== Segment start ==
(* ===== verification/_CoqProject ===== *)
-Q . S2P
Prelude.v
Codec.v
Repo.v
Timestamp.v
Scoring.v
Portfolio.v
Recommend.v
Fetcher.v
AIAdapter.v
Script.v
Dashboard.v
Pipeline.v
== Segment end ==
== Segment start ==
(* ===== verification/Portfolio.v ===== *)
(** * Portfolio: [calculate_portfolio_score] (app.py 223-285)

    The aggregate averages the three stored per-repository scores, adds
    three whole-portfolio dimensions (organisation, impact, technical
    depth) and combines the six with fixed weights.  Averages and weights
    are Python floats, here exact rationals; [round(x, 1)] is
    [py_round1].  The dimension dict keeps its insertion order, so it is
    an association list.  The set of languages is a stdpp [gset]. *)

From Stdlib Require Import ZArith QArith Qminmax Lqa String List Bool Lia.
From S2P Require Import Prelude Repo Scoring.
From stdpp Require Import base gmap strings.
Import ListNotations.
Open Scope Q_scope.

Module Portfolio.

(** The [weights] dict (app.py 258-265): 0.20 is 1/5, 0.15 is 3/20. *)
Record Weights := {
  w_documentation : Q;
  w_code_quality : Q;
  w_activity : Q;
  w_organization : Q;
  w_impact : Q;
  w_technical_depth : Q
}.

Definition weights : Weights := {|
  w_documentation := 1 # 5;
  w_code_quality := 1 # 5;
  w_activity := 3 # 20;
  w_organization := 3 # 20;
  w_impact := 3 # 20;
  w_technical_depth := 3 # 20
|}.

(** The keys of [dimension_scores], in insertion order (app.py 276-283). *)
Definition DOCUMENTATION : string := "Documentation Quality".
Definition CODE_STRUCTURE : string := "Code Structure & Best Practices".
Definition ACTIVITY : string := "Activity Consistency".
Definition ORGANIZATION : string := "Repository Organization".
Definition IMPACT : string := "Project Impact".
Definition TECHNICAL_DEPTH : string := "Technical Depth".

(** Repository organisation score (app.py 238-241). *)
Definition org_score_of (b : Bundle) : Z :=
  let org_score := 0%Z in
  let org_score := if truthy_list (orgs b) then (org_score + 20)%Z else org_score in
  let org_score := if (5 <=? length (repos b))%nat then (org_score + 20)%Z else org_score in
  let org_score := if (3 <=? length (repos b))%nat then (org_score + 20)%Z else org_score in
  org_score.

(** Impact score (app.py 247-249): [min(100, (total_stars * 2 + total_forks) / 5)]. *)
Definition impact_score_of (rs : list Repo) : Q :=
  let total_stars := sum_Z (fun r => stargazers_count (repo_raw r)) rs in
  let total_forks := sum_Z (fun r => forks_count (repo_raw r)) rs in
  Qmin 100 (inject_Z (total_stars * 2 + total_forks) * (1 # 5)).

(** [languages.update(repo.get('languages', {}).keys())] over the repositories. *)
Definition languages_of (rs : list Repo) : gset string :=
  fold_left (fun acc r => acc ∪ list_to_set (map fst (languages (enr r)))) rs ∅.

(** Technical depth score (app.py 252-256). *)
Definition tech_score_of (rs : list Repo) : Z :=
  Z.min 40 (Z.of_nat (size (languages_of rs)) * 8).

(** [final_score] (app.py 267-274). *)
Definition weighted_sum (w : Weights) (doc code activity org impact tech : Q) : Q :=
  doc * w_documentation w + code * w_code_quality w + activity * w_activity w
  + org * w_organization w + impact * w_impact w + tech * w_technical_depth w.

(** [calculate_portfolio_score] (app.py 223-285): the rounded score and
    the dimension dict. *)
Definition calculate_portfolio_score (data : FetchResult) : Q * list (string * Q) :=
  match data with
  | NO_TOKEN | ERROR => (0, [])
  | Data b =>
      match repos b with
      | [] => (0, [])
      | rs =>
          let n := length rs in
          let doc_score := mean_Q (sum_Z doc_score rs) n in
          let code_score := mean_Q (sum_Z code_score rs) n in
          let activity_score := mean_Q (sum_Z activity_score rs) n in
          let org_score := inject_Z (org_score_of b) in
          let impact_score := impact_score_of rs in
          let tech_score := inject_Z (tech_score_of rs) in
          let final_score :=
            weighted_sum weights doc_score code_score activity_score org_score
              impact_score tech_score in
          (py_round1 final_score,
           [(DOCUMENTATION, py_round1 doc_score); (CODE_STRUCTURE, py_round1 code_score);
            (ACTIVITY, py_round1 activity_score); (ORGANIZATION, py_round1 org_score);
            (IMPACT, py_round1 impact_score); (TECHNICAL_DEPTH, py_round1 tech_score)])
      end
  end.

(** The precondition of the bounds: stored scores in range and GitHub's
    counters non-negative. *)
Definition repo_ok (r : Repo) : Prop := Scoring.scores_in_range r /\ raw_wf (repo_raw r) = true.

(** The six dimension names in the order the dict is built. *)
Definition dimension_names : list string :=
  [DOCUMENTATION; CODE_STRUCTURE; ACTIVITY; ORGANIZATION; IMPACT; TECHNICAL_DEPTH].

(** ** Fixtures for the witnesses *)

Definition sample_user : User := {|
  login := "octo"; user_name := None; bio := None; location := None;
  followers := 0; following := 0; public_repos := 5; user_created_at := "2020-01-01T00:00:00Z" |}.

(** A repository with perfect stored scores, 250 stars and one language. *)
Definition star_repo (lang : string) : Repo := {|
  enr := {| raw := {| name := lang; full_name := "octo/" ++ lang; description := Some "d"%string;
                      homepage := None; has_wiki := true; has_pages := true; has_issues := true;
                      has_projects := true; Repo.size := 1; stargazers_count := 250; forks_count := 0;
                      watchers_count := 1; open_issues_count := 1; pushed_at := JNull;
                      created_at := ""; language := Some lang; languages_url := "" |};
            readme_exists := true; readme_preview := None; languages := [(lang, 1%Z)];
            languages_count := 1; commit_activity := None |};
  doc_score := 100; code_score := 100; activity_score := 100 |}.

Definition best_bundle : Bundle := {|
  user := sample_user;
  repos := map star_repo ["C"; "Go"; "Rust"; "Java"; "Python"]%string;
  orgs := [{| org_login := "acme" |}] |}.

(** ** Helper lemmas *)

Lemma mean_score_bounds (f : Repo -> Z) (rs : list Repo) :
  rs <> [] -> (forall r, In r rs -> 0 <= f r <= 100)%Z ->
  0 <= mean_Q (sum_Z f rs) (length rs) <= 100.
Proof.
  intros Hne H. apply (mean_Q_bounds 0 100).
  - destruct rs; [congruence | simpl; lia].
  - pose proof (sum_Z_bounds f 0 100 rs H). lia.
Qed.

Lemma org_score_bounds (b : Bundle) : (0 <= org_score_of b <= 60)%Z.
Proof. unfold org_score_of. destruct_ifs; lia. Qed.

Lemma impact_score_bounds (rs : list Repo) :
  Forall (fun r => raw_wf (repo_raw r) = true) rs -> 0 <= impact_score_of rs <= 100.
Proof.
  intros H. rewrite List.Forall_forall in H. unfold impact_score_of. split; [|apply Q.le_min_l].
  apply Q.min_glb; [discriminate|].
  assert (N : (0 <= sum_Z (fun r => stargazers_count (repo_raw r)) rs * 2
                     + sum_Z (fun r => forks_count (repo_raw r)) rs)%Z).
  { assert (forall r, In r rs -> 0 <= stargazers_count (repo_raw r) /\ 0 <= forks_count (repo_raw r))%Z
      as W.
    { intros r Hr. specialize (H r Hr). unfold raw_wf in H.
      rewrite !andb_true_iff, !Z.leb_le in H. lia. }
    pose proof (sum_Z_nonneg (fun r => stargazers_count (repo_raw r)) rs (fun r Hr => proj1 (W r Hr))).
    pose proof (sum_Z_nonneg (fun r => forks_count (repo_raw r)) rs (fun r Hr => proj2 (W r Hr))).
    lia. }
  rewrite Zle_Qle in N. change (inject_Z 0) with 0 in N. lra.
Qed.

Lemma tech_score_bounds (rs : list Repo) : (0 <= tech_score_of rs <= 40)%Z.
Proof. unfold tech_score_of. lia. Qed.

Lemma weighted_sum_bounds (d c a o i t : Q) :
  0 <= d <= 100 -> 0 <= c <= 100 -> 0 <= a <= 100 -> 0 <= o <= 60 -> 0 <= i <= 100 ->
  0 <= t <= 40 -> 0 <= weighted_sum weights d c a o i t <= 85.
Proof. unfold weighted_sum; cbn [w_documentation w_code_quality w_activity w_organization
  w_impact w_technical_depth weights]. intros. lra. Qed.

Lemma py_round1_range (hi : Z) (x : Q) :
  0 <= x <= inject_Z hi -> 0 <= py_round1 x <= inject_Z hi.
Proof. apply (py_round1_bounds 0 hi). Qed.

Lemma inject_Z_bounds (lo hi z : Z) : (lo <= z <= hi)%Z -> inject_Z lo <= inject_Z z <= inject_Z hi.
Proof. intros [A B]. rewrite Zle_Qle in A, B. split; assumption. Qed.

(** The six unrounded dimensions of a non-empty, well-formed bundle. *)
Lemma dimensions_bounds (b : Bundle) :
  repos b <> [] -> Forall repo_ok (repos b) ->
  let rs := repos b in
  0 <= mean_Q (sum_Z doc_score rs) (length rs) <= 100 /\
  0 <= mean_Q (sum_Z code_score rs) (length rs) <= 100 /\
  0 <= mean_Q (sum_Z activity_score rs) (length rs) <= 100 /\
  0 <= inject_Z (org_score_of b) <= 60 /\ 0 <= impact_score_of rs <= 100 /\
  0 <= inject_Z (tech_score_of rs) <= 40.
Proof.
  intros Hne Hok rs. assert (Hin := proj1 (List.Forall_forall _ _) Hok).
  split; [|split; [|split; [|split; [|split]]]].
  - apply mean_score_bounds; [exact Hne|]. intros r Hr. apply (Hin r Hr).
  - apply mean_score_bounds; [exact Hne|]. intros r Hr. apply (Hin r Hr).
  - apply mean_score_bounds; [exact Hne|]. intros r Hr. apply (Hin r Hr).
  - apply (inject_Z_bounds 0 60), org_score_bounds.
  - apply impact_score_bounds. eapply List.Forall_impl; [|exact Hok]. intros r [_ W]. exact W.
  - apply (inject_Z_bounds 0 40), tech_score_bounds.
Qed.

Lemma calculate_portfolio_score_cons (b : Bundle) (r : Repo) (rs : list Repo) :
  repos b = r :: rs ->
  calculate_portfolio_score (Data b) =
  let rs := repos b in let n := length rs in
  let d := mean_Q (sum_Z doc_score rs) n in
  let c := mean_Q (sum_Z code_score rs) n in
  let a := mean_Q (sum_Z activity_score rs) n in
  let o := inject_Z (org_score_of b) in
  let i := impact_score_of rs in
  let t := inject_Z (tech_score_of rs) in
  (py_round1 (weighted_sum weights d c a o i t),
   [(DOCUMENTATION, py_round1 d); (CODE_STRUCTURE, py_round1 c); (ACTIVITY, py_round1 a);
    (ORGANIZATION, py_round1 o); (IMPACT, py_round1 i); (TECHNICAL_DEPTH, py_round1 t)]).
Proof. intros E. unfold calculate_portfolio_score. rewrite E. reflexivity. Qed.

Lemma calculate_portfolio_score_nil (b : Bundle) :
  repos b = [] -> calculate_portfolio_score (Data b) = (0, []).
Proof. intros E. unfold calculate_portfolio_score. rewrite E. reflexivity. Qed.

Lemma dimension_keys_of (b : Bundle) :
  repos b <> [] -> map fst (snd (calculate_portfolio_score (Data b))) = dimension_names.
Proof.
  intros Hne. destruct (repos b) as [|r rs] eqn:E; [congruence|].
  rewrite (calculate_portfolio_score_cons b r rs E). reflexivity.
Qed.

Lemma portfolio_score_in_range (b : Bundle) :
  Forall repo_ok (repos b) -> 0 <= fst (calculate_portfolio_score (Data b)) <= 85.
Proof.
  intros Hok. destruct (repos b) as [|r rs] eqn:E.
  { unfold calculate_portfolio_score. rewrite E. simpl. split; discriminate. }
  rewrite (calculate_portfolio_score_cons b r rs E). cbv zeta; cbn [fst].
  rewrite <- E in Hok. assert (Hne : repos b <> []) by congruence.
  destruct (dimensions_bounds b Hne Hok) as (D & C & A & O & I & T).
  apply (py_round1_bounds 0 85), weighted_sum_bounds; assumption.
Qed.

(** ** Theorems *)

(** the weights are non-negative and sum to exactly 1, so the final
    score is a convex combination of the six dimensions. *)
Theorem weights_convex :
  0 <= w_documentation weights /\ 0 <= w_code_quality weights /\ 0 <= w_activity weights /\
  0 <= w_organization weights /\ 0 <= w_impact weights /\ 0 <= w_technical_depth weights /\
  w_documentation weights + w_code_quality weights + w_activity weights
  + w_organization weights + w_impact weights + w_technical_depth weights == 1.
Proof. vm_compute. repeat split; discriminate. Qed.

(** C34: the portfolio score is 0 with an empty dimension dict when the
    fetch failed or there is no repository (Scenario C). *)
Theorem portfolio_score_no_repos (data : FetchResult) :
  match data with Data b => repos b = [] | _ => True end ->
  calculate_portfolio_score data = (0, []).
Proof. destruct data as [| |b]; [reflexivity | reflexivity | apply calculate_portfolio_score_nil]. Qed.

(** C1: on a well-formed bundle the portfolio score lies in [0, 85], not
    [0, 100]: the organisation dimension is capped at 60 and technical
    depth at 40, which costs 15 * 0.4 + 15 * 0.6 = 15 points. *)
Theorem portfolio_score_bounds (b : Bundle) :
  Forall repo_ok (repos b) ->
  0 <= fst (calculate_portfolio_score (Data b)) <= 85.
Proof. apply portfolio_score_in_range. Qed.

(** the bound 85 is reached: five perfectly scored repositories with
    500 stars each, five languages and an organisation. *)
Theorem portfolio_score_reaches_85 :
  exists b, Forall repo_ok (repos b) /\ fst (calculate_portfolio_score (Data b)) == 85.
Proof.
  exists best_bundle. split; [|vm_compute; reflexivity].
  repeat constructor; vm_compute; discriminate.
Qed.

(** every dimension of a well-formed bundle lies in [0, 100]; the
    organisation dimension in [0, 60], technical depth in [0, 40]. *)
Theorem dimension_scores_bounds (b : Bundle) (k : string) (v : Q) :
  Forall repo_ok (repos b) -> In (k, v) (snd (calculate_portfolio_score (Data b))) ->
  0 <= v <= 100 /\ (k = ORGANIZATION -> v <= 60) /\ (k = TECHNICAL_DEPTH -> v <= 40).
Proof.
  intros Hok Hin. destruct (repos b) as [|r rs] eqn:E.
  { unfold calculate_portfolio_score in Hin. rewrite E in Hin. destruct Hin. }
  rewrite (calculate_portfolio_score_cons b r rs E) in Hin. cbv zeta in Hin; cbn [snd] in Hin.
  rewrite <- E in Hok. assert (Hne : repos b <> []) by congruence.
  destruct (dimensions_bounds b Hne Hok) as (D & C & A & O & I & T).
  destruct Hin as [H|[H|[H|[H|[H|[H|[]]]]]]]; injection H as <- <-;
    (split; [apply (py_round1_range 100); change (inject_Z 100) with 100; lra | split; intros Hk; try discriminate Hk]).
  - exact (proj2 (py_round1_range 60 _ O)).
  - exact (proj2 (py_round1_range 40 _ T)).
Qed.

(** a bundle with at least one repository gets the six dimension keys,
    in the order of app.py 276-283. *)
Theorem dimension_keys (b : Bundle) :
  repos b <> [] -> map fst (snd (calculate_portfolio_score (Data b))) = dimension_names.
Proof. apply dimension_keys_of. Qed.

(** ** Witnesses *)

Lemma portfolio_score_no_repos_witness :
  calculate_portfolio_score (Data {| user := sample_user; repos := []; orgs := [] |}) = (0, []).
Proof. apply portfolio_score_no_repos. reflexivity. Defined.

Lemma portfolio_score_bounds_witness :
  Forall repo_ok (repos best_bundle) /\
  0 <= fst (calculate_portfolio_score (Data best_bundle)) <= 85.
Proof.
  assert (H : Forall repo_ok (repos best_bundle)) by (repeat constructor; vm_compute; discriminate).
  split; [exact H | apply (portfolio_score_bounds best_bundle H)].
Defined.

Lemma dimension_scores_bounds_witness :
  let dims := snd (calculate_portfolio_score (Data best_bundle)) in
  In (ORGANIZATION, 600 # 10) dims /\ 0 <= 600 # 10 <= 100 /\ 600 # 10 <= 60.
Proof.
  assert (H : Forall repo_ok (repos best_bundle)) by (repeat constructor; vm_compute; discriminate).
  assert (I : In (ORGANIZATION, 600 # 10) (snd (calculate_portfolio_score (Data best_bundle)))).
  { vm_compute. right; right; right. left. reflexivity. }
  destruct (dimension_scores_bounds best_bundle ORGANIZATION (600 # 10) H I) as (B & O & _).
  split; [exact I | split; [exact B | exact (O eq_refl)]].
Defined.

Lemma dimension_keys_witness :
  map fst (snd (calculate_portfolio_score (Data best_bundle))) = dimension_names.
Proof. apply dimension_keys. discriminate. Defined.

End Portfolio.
== Segment end ==
- WHAT NEEDS TO BE DONE -
Write out, from the lines above, only those from the line with "In (ORGANIZATION, 600 # 10) dims" to the line with "End Portfolio.", exactly as given, including the first and the last.

- TASK RESPONSE -
  In (ORGANIZATION, 600 # 10) dims /\ 0 <= 600 # 10 <= 100 /\ 600 # 10 <= 60.
Proof.
  assert (H : Forall repo_ok (repos best_bundle)) by (repeat constructor; vm_compute; discriminate).
  assert (I : In (ORGANIZATION, 600 # 10) (snd (calculate_portfolio_score (Data best_bundle)))).
  { vm_compute. right; right; right. left. reflexivity. }
  destruct (dimension_scores_bounds best_bundle ORGANIZATION (600 # 10) H I) as (B & O & _).
  split; [exact I | split; [exact B | exact (O eq_refl)]].
Defined.

Lemma dimension_keys_witness :
  map fst (snd (calculate_portfolio_score (Data best_bundle))) = dimension_names.
Proof. apply dimension_keys. discriminate. Defined.

End Portfolio.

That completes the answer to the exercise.